> _Prompt_
The span to repeat in the listing below runs from the line containing "(** * Two tools" to the line containing "From Stdlib Require", inclusive. Repeat it exactly, and only it.

> _Source data_
(* ===== verification/Tools.v ===== *)
(** * Two tools of the command line ([snapfaas/bins/sfdb/main.rs], [snapfaas/bins/sfblob/main.rs])

    [sfdb] reads and writes single entries of an LMDB database and lists those whose keys have
    a prefix; [sfblob] stores what it reads in the blob store and writes blobs out.  What they
    print is a list of lines and of raw bytes. *)

From Stdlib Require Import Ascii String Sorted.
From stdpp Require Import base tactics option list gmap strings pretty countable.
From S2P Require Import Prelude Store Blobstore CommandLine HttpServer.
Local Open Scope list_scope.

Inductive Out : Type := Line (s : string) | Bytes (b : bytes).

(** ** The order of keys *)

Fixpoint bytes_le (a b : bytes) : bool :=
  match a, b with
  | [], _ => true
  | _ :: _, [] => false
  | x :: a, y :: b =>
      if decide (Z_of_byte x < Z_of_byte y)%Z then true
      else if decide (Z_of_byte x = Z_of_byte y) then bytes_le a b else false
  end.
Definition key_lt (p q : bytes * bytes) : Prop := bytes_le q.1 p.1 = false.

Lemma prefix_le k b : k `prefix_of` b -> bytes_le k b = true.
Proof.
  intros [l ->]. induction k as [|x k IH]; [done|]. cbn.
  rewrite decide_False by lia. by rewrite decide_True.
Qed.

(** The keys with a prefix are next to each other. *)
Lemma prefix_between k a b :
  bytes_le k a = true -> bytes_le a b = true -> k `prefix_of` b -> k `prefix_of` a.
Proof.
  intros Hka Hab [l ->]. revert a Hka Hab. induction k as [|x k IH]; intros a Hka Hab.
  { by exists a. }
  destruct a as [|y a]; [done|]. cbn in Hka, Hab.
  destruct (decide (Z_of_byte y < Z_of_byte x)%Z) as [Hlt|Hge].
  { rewrite decide_False in Hka by lia. by rewrite decide_False in Hka by lia. }
  destruct (decide (Z_of_byte y = Z_of_byte x)) as [He|]; [|done].
  rewrite decide_False in Hka by lia. rewrite decide_True in Hka by done.
  apply (f_equal byte_of_Z) in He. rewrite !byte_of_Z_of_byte in He. subst y.
  by apply prefix_cons, IH.
Qed.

> _Finished exercise_
(** * Two tools of the command line ([snapfaas/bins/sfdb/main.rs], [snapfaas/bins/sfblob/main.rs])

    [sfdb] reads and writes single entries of an LMDB database and lists those whose keys have
    a prefix; [sfblob] stores what it reads in the blob store and writes blobs out.  What they
    print is a list of lines and of raw bytes. *)

From Stdlib Require Import Ascii String Sorted.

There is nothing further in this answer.